> _YOUR ASSIGNMENT_: Your task is to transcribe the entries exactly.

[Stored data entries]
──────────

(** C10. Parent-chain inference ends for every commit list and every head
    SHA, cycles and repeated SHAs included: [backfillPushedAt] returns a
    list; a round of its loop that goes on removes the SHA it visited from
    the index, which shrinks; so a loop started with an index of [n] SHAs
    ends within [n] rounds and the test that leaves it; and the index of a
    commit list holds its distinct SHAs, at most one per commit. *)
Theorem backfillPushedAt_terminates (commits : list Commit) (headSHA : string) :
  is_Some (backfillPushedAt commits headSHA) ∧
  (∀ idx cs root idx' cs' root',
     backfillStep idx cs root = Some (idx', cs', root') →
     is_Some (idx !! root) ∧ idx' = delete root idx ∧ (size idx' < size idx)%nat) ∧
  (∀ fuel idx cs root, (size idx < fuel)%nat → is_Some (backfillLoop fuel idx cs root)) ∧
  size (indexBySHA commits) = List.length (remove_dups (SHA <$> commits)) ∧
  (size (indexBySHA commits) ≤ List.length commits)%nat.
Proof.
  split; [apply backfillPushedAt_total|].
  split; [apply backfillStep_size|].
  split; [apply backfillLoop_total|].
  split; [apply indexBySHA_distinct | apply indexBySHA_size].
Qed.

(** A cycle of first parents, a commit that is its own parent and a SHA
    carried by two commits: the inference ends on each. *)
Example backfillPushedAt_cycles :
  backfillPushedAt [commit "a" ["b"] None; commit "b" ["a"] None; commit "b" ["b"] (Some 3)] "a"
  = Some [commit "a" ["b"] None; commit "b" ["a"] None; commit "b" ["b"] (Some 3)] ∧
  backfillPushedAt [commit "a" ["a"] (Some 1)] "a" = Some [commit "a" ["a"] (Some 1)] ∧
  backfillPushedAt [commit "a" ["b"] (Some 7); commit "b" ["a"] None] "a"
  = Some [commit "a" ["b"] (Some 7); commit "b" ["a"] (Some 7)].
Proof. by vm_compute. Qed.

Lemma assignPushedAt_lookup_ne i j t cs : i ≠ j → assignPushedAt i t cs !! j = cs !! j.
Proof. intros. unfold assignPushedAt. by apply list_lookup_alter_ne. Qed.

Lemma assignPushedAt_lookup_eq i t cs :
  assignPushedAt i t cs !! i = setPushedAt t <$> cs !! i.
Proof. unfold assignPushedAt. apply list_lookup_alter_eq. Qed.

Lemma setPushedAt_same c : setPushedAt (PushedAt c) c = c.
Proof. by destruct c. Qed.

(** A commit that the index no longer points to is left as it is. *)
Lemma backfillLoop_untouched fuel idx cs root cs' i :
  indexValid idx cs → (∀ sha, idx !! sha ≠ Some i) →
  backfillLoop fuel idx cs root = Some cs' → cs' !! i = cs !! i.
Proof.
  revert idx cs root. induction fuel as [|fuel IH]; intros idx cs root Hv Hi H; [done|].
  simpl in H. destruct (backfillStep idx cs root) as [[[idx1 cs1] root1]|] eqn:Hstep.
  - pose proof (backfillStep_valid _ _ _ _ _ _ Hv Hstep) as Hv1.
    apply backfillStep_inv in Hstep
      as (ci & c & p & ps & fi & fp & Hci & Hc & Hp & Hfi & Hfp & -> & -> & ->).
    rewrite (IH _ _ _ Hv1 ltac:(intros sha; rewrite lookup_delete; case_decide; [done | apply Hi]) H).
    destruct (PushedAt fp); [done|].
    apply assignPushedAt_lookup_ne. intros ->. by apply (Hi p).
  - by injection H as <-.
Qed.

──────────

> _WRITTEN SOLUTION_:
(** C10. Parent-chain inference ends for every commit list and every head
    SHA, cycles and repeated SHAs included: [backfillPushedAt] returns a
    list; a round of its loop that goes on removes the SHA it visited from
    the index, which shrinks; so a loop started with an index of [n] SHAs
    ends within [n] rounds and the test that leaves it; and the index of a
    commit list holds its distinct SHAs, at most one per commit. *)
Theorem backfillPushedAt_terminates (commits : list Commit) (headSHA : string) :
  is_Some (backfillPushedAt commits headSHA) ∧
  (∀ idx cs root idx' cs' root',
     backfillStep idx cs root = Some (idx', cs', root') →
     is_Some (idx !! root) ∧ idx' = delete root idx ∧ (size idx' < size idx)%nat) ∧
  (∀ fuel idx cs root, (size idx < fuel)%nat → is_Some (backfillLoop fuel idx cs root)) ∧
  size (indexBySHA commits) = List.length (remove_dups (SHA <$> commits)) ∧
  (size (indexBySHA commits) ≤ List.length commits)%nat.
Proof.
  split; [apply backfillPushedAt_total|].
  split; [apply backfillStep_size|].
  split; [apply backfillLoop_total|].
  split; [apply indexBySHA_distinct | apply indexBySHA_size].
Qed.

(** A cycle of first parents, a commit that is its own parent and a SHA
    carried by two commits: the inference ends on each. *)
Example backfillPushedAt_cycles :
  backfillPushedAt [commit "a" ["b"] None; commit "b" ["a"] None; commit "b" ["b"] (Some 3)] "a"
  = Some [commit "a" ["b"] None; commit "b" ["a"] None; commit "b" ["b"] (Some 3)] ∧
  backfillPushedAt [commit "a" ["a"] (Some 1)] "a" = Some [commit "a" ["a"] (Some 1)] ∧
  backfillPushedAt [commit "a" ["b"] (Some 7); commit "b" ["a"] None] "a"
  = Some [commit "a" ["b"] (Some 7); commit "b" ["a"] (Some 7)].
Proof. by vm_compute. Qed.

Lemma assignPushedAt_lookup_ne i j t cs : i ≠ j → assignPushedAt i t cs !! j = cs !! j.
Proof. intros. unfold assignPushedAt. by apply list_lookup_alter_ne. Qed.

Lemma assignPushedAt_lookup_eq i t cs :
  assignPushedAt i t cs !! i = setPushedAt t <$> cs !! i.
Proof. unfold assignPushedAt. apply list_lookup_alter_eq. Qed.

Lemma setPushedAt_same c : setPushedAt (PushedAt c) c = c.
Proof. by destruct c. Qed.

(** A commit that the index no longer points to is left as it is. *)
Lemma backfillLoop_untouched fuel idx cs root cs' i :
  indexValid idx cs → (∀ sha, idx !! sha ≠ Some i) →
  backfillLoop fuel idx cs root = Some cs' → cs' !! i = cs !! i.
Proof.
  revert idx cs root. induction fuel as [|fuel IH]; intros idx cs root Hv Hi H; [done|].
  simpl in H. destruct (backfillStep idx cs root) as [[[idx1 cs1] root1]|] eqn:Hstep.
  - pose proof (backfillStep_valid _ _ _ _ _ _ Hv Hstep) as Hv1.
    apply backfillStep_inv in Hstep
      as (ci & c & p & ps & fi & fp & Hci & Hc & Hp & Hfi & Hfp & -> & -> & ->).
    rewrite (IH _ _ _ Hv1 ltac:(intros sha; rewrite lookup_delete; case_decide; [done | apply Hi]) H).
    destruct (PushedAt fp); [done|].
    apply assignPushedAt_lookup_ne. intros ->. by apply (Hi p).
  - by injection H as <-.
Qed.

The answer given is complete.